Positive Technologies Demonstrates How Attackers Could Hack Diebold Nixdorf ATMs

Researchers Bypassed Black-Box Attack Protections and Withdrew Cash

Positive Technologies researcers, Vladimir Kononovich and Alexey Stennikov 1 have discovered vulnerabilities in the Wincor Cineo ATMs with the RM3 and CMD-V5 dispensers 2 (Wincor is currently owned by Diebold Nixdorf). With access to the dispenser controller's USB port, an attacker can install an outdated or modified firmware version (for example, with disabled encryption) to bypass the encryption and make cash withdrawals. Diebold Nixdorf has more than 1 million of its ATMs installed worldwide, which makes it the largest ATM manufacturer with a 32 percent share of the global market.

Most previous generations of ATMs could not withstand black-box attacks. In such attacks, a hacker connects to the dispenser via a computer or a mobile device and sends a special code to the dispenser, which results in the ATM dispensing money. In a research performed by Positive Technologies in 2018, 69 percent of ATMs turned out to be vulnerable to such attacks and could be hacked in minutes. Modern ATMs, including Wincor Cineo, have built-in protection against black-box attacks. This protection is achieved by using end-to-end encryption between an ATM computer and the dispenser. The computer sends encrypted commands to the dispenser, and a hacker cannot withdraw money without encryption keys stored on the ATM computer.

Vladimir Kononovich, Senior Specialist of ICS Security at Positive Technologies, says: "In the case of Wincor Cineo, we managed to figure out the command encryption used in the interaction between the PC and the controller, and bypass the protection against black-box attacks. At a popular website, we bought the same dispensing controller as the one used in Wincor's ATMs. Bugs in the controller code and old encryption keys allowed us to connect to an ATM using our own computer (as in a classic black-box attack), bypass the encryption, and make a cash withdrawal. Currently, the attack scenario consists of three steps: Connecting a computer to an ATM, loading outdated and vulnerable firmware, and exploiting the vulnerabilities to access the cassettes inside the safe."
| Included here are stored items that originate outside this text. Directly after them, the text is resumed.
(* ===== verification/IoPath.v ===== *)
(** Reading and writing a file: [sfs_read] and [sfs_write] of
    sfs/src/sfs_entry.c with the functions that report the result of their
    jobs, [sfs_wait_for_completion] of sfs/src/sfs_job.c and the creation of
    payloads of lib/serdes/src/sstack_serdes.c.

    A request takes the lock of the inode ([LockTree]), reads the inode
    ([InodeStore]), cuts the request into jobs ([JobId], [JobTrees]) that it
    submits ([JobQueue]), waits until the answers are in ([Completion]) and
    reports. What the other threads do in the meantime is an argument. *)
From Stdlib Require Import ZArith Lia.
From stdpp Require Import base gmap list numbers.
From S2P Require Import Prelude KeyTree BdsList IdSlots JobId JobQueue JobTrees LockTree Completion InodeStore InodeFields.

Module IoPath.
Import JobQueue JobTrees Completion InodeFields.

Definition NFS_READ : Z := 12.
Definition NFS_WRITE : Z := 13.
Definition NFS_CREATE : Z := 14.
Definition NFS_REMOVE : Z := 18.
Definition NFS_RMDIR : Z := 19.
Definition NFS_LOOKUP_RSP : Z := 30.
Definition SFSD_IO : Z := 1.
Definition QOS_HIGH : Z := 0.

(** A fresh payload, cleared by [memset]. *)
Definition zero_payload : sstack_payload := mkPayload 0 0 0 0 0 0 0 0 [] 0 None 0 0 None 0.
Fixpoint apply_policies (l : list plugin) (run_buf policy_buf : option (list Z)) (in_size out_size : Z) : Z * option (list Z) :=
  match l with
  | [] => (out_size, policy_buf)
  | None :: l' => apply_policies l' run_buf policy_buf in_size out_size
  | Some apply :: l' =>
      let '(out, buf) := apply run_buf in_size in
      if uwrap 64 out =? 0 then apply_policies l' run_buf buf in_size 0
      else apply_policies l' buf buf (uwrap 64 out) (uwrap 64 out)
  end.

(** The number of bytes written and the checksum; an error of the system is
    returned as a positive number. *)
Definition write_update_extent (path : list Z) (write_size : Z) (buffer : option (list Z)) : cprog dstate (Z * Z) :=
  match buffer with
  | None => cret (0, 0)
  | Some _ =>
      (let! data := read_ptr buffer write_size in
       let! s := cget in
       let '(r, f) := pwrite (fs s) path data in
       cput (mkD (ds s) (dom s) f) ;;;
       cret (match r with
             | inl e => (e, 0)
             | inr n => (swrap 32 n, uwrap 32 (crc (take (Z.to_nat n) data)))
             end))%cprog
  end.

(** [sprintf(extent_name, "%s/%u-XXXXXX", mount_path, time(NULL))]; the second
    one is its [basename]. *)
Definition base_name (time : Z) : list Z := (digits 10 10 (uwrap 32 time) ++ bytes "-XXXXXX")%list.
Definition extent_name (mount : list Z) (time : Z) : list Z := (mount ++ bytes "/" ++ base_name time)%list.

(** The handle of a new extent: [address] is the one of the chunk or of the
    extent before. *)
Definition new_handle (name : list Z) (name_len proto : Z) (address : list Z) : list Z :=
  patch 4108 address (patch 4104 (le_bytes 4 proto) (patch 0 (le_bytes 8 name_len) (patch 8 (name ++ [0]) junk_handle))).
Definition address_bytes (a : sstack_address) : list Z := (le_bytes 4 (addr_protocol a) ++ ip a)%list.
Definition new_extent (offset sz ondisk cksum replicas : Z) (h : list Z) : sstack_extent :=
  mkExtent (le_bytes 8 offset ++ le_bytes 8 sz ++ le_bytes 8 ondisk ++ le_bytes 4 cksum ++ le_bytes 4 replicas ++ ptr)%list (Some h).

(** [for (i = 0; i < inode->i_numextents; i++) size += inode->i_extent[i].e_size;] *)
Fixpoint sum_sizes (k : nat) (i : Z) (exts : gmap Z sstack_extent) (acc : Z) : cprog dstate Z :=
  match k with
  | O => cret acc
  | S k' =>
      (let! e := cexpect OutOfBounds (exts !! (SIZEOF_EXTENT * i)) in
       sum_sizes k' (i + 1) exts (uwrap 64 (acc + e_size e)))%cprog
  end.

(** [pthread_mutex_lock(&inode->i_lock)] on the bytes of the record. *)
Definition lock_inode (f : list Z) : cprog dstate (list Z) :=
  if le (sub 0 4 f) =? 0 then cret (patch 0 locked f) else cfault Deadlock.

(** What can be allocated: the inode, the array of extents, the handle. *)
Record memory : Type := mkMem { inode_mem : bool; extent_mem : bool; handle_mem : bool }.

(** The inode with the new extent, [None] when there is no memory for it. The
    mutex stays locked. *)
Definition add_extent (m : memory) (chunk : nat) (time : Z) (c : write_cmd) (out_size cksum : Z) (ino : sstack_inode)
  : cprog dstate (option sstack_inode) :=
  (let! f := lock_inode (i_fixed ino) in
   let n := i_numextents f in
   let! s := on_dom (load_chunk chunk) in
   let full := (cstr (path s) ++ bytes "/" ++ base_name time)%list in
   if negb (extent_mem m) then cret None
   else if negb (handle_mem m) then cfault NullDeref
   else if PATH_MAX <=? size full then cfault OutOfBounds
   else
     let name_len := size (extent_name (cstr (mount_point s)) time) in
     let! x :=
       if i_size f =? 0 then cret (0, protocol s, address_bytes (address s))
       else
         let! e := cexpect OutOfBounds (i_extent ino !! (SIZEOF_EXTENT * (n - 1))) in
         let! h := read_ptr (e_path e) SIZEOF_HANDLE in
         cret (uwrap 64 (e_offset e + e_size e), h_proto h, sub 4108 44 h) in
     let '(offset, proto, addr) := x in
     let e := new_extent offset (w_len c) out_size cksum 1 (new_handle full name_len proto addr) in
     cret (Some (mkInode (set_numextents (n + 1) f) (i_xattr ino) (i_erasure ino) (<[SIZEOF_EXTENT * n := e]> (i_extent ino)) (i_sfsds ino))))%cprog.

(** The metadata of a write that went to the disk, [w] its length and checksum. *)
Definition store_extent (m : memory) (chunk : nat) (time : Z) (c : write_cmd) (out_size : Z) (w : Z * Z) (ino : sstack_inode)
  : cprog dstate (option Z) :=
  (let ino := with_fixed (set_numreplicas 1 (i_fixed ino)) ino in
   let! ino := add_extent m chunk time c out_size w.2 ino in
   match ino with
   | None => cret None
   | Some ino =>
       let! sz := sum_sizes (count (i_numextents (i_fixed ino))) 0 (i_extent ino) 0 in
       on_ds (put_inode moves (with_fixed (set_size sz (i_fixed ino)) ino) after 1) ;;;
       on_ds (get_inode ptr (w_inode_no c) zero_inode) ;;;
       cret (Some w.1)
   end)%cprog.

(** The answer is [file_wc]; NULL on every error. *)
Definition sstack_write (m : memory) (time : Z) (c : write_cmd) : cprog dstate (option Z) :=
  (if negb (inode_mem m) then cret None
   else
     let! r := on_ds (get_inode ptr (w_inode_no c) zero_inode) in
     if negb (r.1 =? 0) then cret None
     else
       let ino := r.2 in
       if negb (h_name_len (w_handle c) =? 0) then
         (* the search compares an array that nothing set *)
         if i_numextents (i_fixed ino) <=? 0 then cret None else cfault Uninit
       else
         let! k := on_dom sfsd_chunk_schedule_rr in
         if k <? 0 then
           if w_offset c =? 0 then cfault Uninit else cfault OutOfBounds
         else
           let! s := on_dom (load_chunk (Z.to_nat k)) in
           let name := extent_name (cstr (mount_point s)) time in
           let! st := cget in
           let '(err, f) := creat (fs st) name in
           cput (mkD (ds st) (dom st) f) ;;;
           match err with
           | Some _ => cret None
           | None =>
               if negb (w_offset c =? 0) then cfault OutOfBounds (* inode->i_extent[-1] *)
               else
                 let '(out_size, buf) :=
                   match w_plugins c with
                   | [] => (w_len c, w_buf c)
                   | l => apply_policies l None None (w_count c) 0
                   end in
                 let! w := write_update_extent name out_size buf in
                 if w.1 <? 0 then cret None
                 else
                   store_extent m (Z.to_nat k) time c out_size w ino
           end)%cprog.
According to Vladimir Kononovich, some manufacturers rely on security through obscurity, with proprietary protocols that are poorly studied and the goal of making it difficult for attackers to procure equipment to find vulnerabilities in such devices. However, our research shows that such equipment is not difficult to find on the open market and analyze, which can be used by criminal groups.

Both vulnerabilities received a CVSSv3.0 score of 6.8. The first flaw, CVE-2018-9099, was detected in the firmware of the CMD-V5 dispenser (all versions up to and including 141128 1002 CD5_ATM.BTR and 170329 2332 CD5_ATM.FRM). The second, CVE-2018-9100, was detected in the firmware of the RM3/CRS dispenser (all versions up to and including 41128 1002 RM3_CRS.BTR and 170329 2332 RM3_CRS.FRM).

To fix the vulnerabilities, credit organizations must request the latest firmware version from ATM manufacturers. Moreover, as an additional security factor, the vendor should enable physical authentication for the operator during firmware installation.

On October 29, Vladimir Kononovich will talk about the detected vulnerabilities at the Hardwear.io hardware security conference in The Netherlands.

In 2018, Positive Technologies experts helped eliminate vulnerabilities in ATMs of another major manufacturer, NCR.


  1. Alexey Stennikov is currently an independent researcher.
  2. A dispenser controls the cash dispensing cassettes. It is a complex automated device located in the lower, more protected part of the ATM (safe) and managed by the controller. A dispenser is the most important target for an attacker.